In a recent editorial, Miriam Santer1 highlights what little we know about quality of life and patient satisfaction following treatment for heavy menstrual bleeding. She points in particular to the paucity of relevant data comparing the levonorgestrel-releasing intrauterine system (LNG-IUS or Mirena®) with other medical treatments. Therefore, we agree that the recommended ranking in recent NICE guidelines,2 suggesting Mirena coil as the first option for heavy menstrual bleeding, seems premature, may fail to account for patient preferences, and indeed lead to problems with concordance and therefore efficacy of treatment. We are currently seeking to address some of this evidence gap in ECLIPSE, a large, randomised controlled trial assessing clinical effectiveness and cost-effectiveness of the LNG-IUS versus standard medical treatments for initial management of heavy menstrual bleeding in primary care and gynaecology settings (www.eclipse.bham.ac.uk). Outcomes include menorrhagia-specific and generic quality-of-life measures, and surgical interventions, with long-term follow-up at 2 and 5 years. Unsurprisingly, we have found recruitment particularly challenging because many women have a strong personal preference for one form of treatment or another.

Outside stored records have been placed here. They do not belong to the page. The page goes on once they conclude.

(** An existing entry is overwritten, a new one goes in key order. *)
Fixpoint bt_replace (k : K) (v : V) (m : list (K * V)) : list (K * V) :=
  match m with
  | [] => []
  | (k', v') :: m => if decide (k' = k) then (k, v) :: m else (k', v') :: bt_replace k v m
  end.

Fixpoint bt_place (k : K) (v : V) (m : list (K * V)) : list (K * V) :=
  match m with
  | [] => [(k, v)]
  | (k', v') :: m' => if lt k k' then (k, v) :: m else (k', v') :: bt_place k v m'
  end.

Definition bt_insert (k : K) (v : V) (m : list (K * V)) : list (K * V) :=
  match bt_get k m with Some _ => bt_replace k v m | None => bt_place k v m end.

Definition bt_remove (k : K) (m : list (K * V)) : list (K * V) :=
  filter (λ e : K * V, e.1 ≠ k) m.

Lemma bt_get_remove k k' m :
  bt_get k' (bt_remove k m) = if decide (k' = k) then None else bt_get k' m.
Proof.
  unfold bt_remove. induction m as [|[k0 v0] m IH]; [by cbn; case_decide|].
  rewrite filter_cons. cbn [bt_get fst]. destruct (decide (k0 ≠ k)) as [Hd|Hd%dec_stable].
  - cbn [bt_get]. rewrite IH. repeat case_decide; congruence.
  - rewrite IH. repeat case_decide; congruence.
Qed.

Lemma bt_get_place k v m k' :
  bt_get k m = None → bt_get k' (bt_place k v m) = if decide (k = k') then Some v else bt_get k' m.
Proof.
  induction m as [|[k0 v0] m IH]; cbn; [done|]. destruct (decide (k0 = k)) as [|Hk]; [by intros|]. intros Hm.
  destruct (lt k k0); cbn; [done|]. rewrite IH by done. repeat case_decide; congruence.
Qed.

Lemma bt_get_insert k v m k' :
  bt_get k' (bt_insert k v m) = if decide (k = k') then Some v else bt_get k' m.
Proof.
  unfold bt_insert. destruct (bt_get k m) as [v1|] eqn:E; [|by apply bt_get_place].
  induction m as [|[k0 v0] m IH]; cbn in *; [done|].
  destruct (decide (k0 = k)) as [->|]; cbn; [by repeat case_decide|]. rewrite IH by done.
  repeat case_decide; congruence.
Qed.

Lemma length_bt_insert k v m :
  length (bt_insert k v m) = match bt_get k m with Some _ => length m | None => S (length m) end.
Proof.
  unfold bt_insert. destruct (bt_get k m) as [v1|] eqn:E.
  - clear E. induction m as [|[k0 v0] m IH]; cbn; [done|]. case_decide; cbn; congruence.
  - clear E. induction m as [|[k0 v0] m IH]; cbn; [done|]. destruct (lt k k0); cbn; congruence.
Qed.

Lemma length_bt_remove k m : is_Some (bt_get k m) → (length (bt_remove k m) < length m)%nat.
Proof.
  unfold bt_remove. induction m as [|[k0 v0] m IH]; [by intros []|].
  rewrite filter_cons. cbn [bt_get fst]. destruct (decide (k0 ≠ k)) as [Hd|Hd%dec_stable].
  - rewrite decide_False by done. intros Hs. specialize (IH Hs). cbn in *. lia.
  - intros _. pose proof (length_filter (λ e : K * V, e.1 ≠ k) m). cbn in *. lia.
Qed.

Lemma bt_get_elem k v m : NoDup m.*1 → (k, v) ∈ m → bt_get k m = Some v.
Proof.
  induction m as [|[k0 v0] m IH]; [by intros _ ?%elem_of_nil|]. cbn.
  rewrite NoDup_cons, elem_of_cons. intros [Hn Hd] [[= <- <-]|Hin]; [by rewrite decide_True|].
  rewrite decide_False; [by apply IH|]. intros ->. apply Hn, list_elem_of_fmap. by exists (k, v).
Qed.

Lemma bt_get_None k m : bt_get k m = None ↔ k ∉ m.*1.
Proof.
  induction m as [|[k0 v0] m IH]; cbn; [split; [intros _; apply not_elem_of_nil|done]|].
  rewrite not_elem_of_cons, <- IH. clear IH. destruct (decide (k0 = k)) as [->|Hk].
  - split; [done|by intros []].
  - split; [intros E; by split; [congruence|]|by intros []].
Qed.

Lemma bt_insert_NoDup k v m : NoDup m.*1 → NoDup (bt_insert k v m).*1.
Proof.
  unfold bt_insert. destruct (bt_get k m) as [v1|] eqn:E.
  - assert ((bt_replace k v m).*1 = m.*1) as ->; [|done]. clear E.
    induction m as [|[k0 v0] m IH]; cbn; [done|]. case_decide; cbn; congruence.
  - apply bt_get_None in E. intros Hn.
    assert ((bt_place k v m).*1 ≡ₚ k :: m.*1) as ->; [|by apply NoDup_cons].
    clear E Hn. induction m as [|[k0 v0] m IH]; cbn; [done|]. destruct (lt k k0); cbn; [done|].
    rewrite IH. apply Permutation_swap.
Qed.

Lemma bt_remove_NoDup k m : NoDup m.*1 → NoDup (bt_remove k m).*1.
Proof.
  intros Hn. unfold bt_remove. induction m as [|[k0 v0] m IH]; [done|].
  apply NoDup_cons in Hn as [Hn1 Hn2]. rewrite filter_cons. case_decide; [|by apply IH].
  cbn [fmap list_fmap]. apply NoDup_cons. split; [|by apply IH].
  intros (x & E & [_ Hx]%list_elem_of_filter)%list_elem_of_fmap. apply Hn1, list_elem_of_fmap.
  by exists x.
Qed.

Within, and alongside, the trial we are seeking qualitative data in order to understand women's experiences of treatments including those of women with strong treatment preferences. This investigation seeks to build on work examining social factors and influences on women's perceptions of heavy menstrual bleeding and perceptions of health professionals in this context.3,4 Thus, we aim to provide evidence not only on the long-term effectiveness and cost-effectiveness of medical treatments for heavy menstrual bleeding, but also to enhance understanding of receiving treatments from women's perspectives. As Santer notes, much further research is needed to promote a more holistic approach to women experiencing this common and complex condition.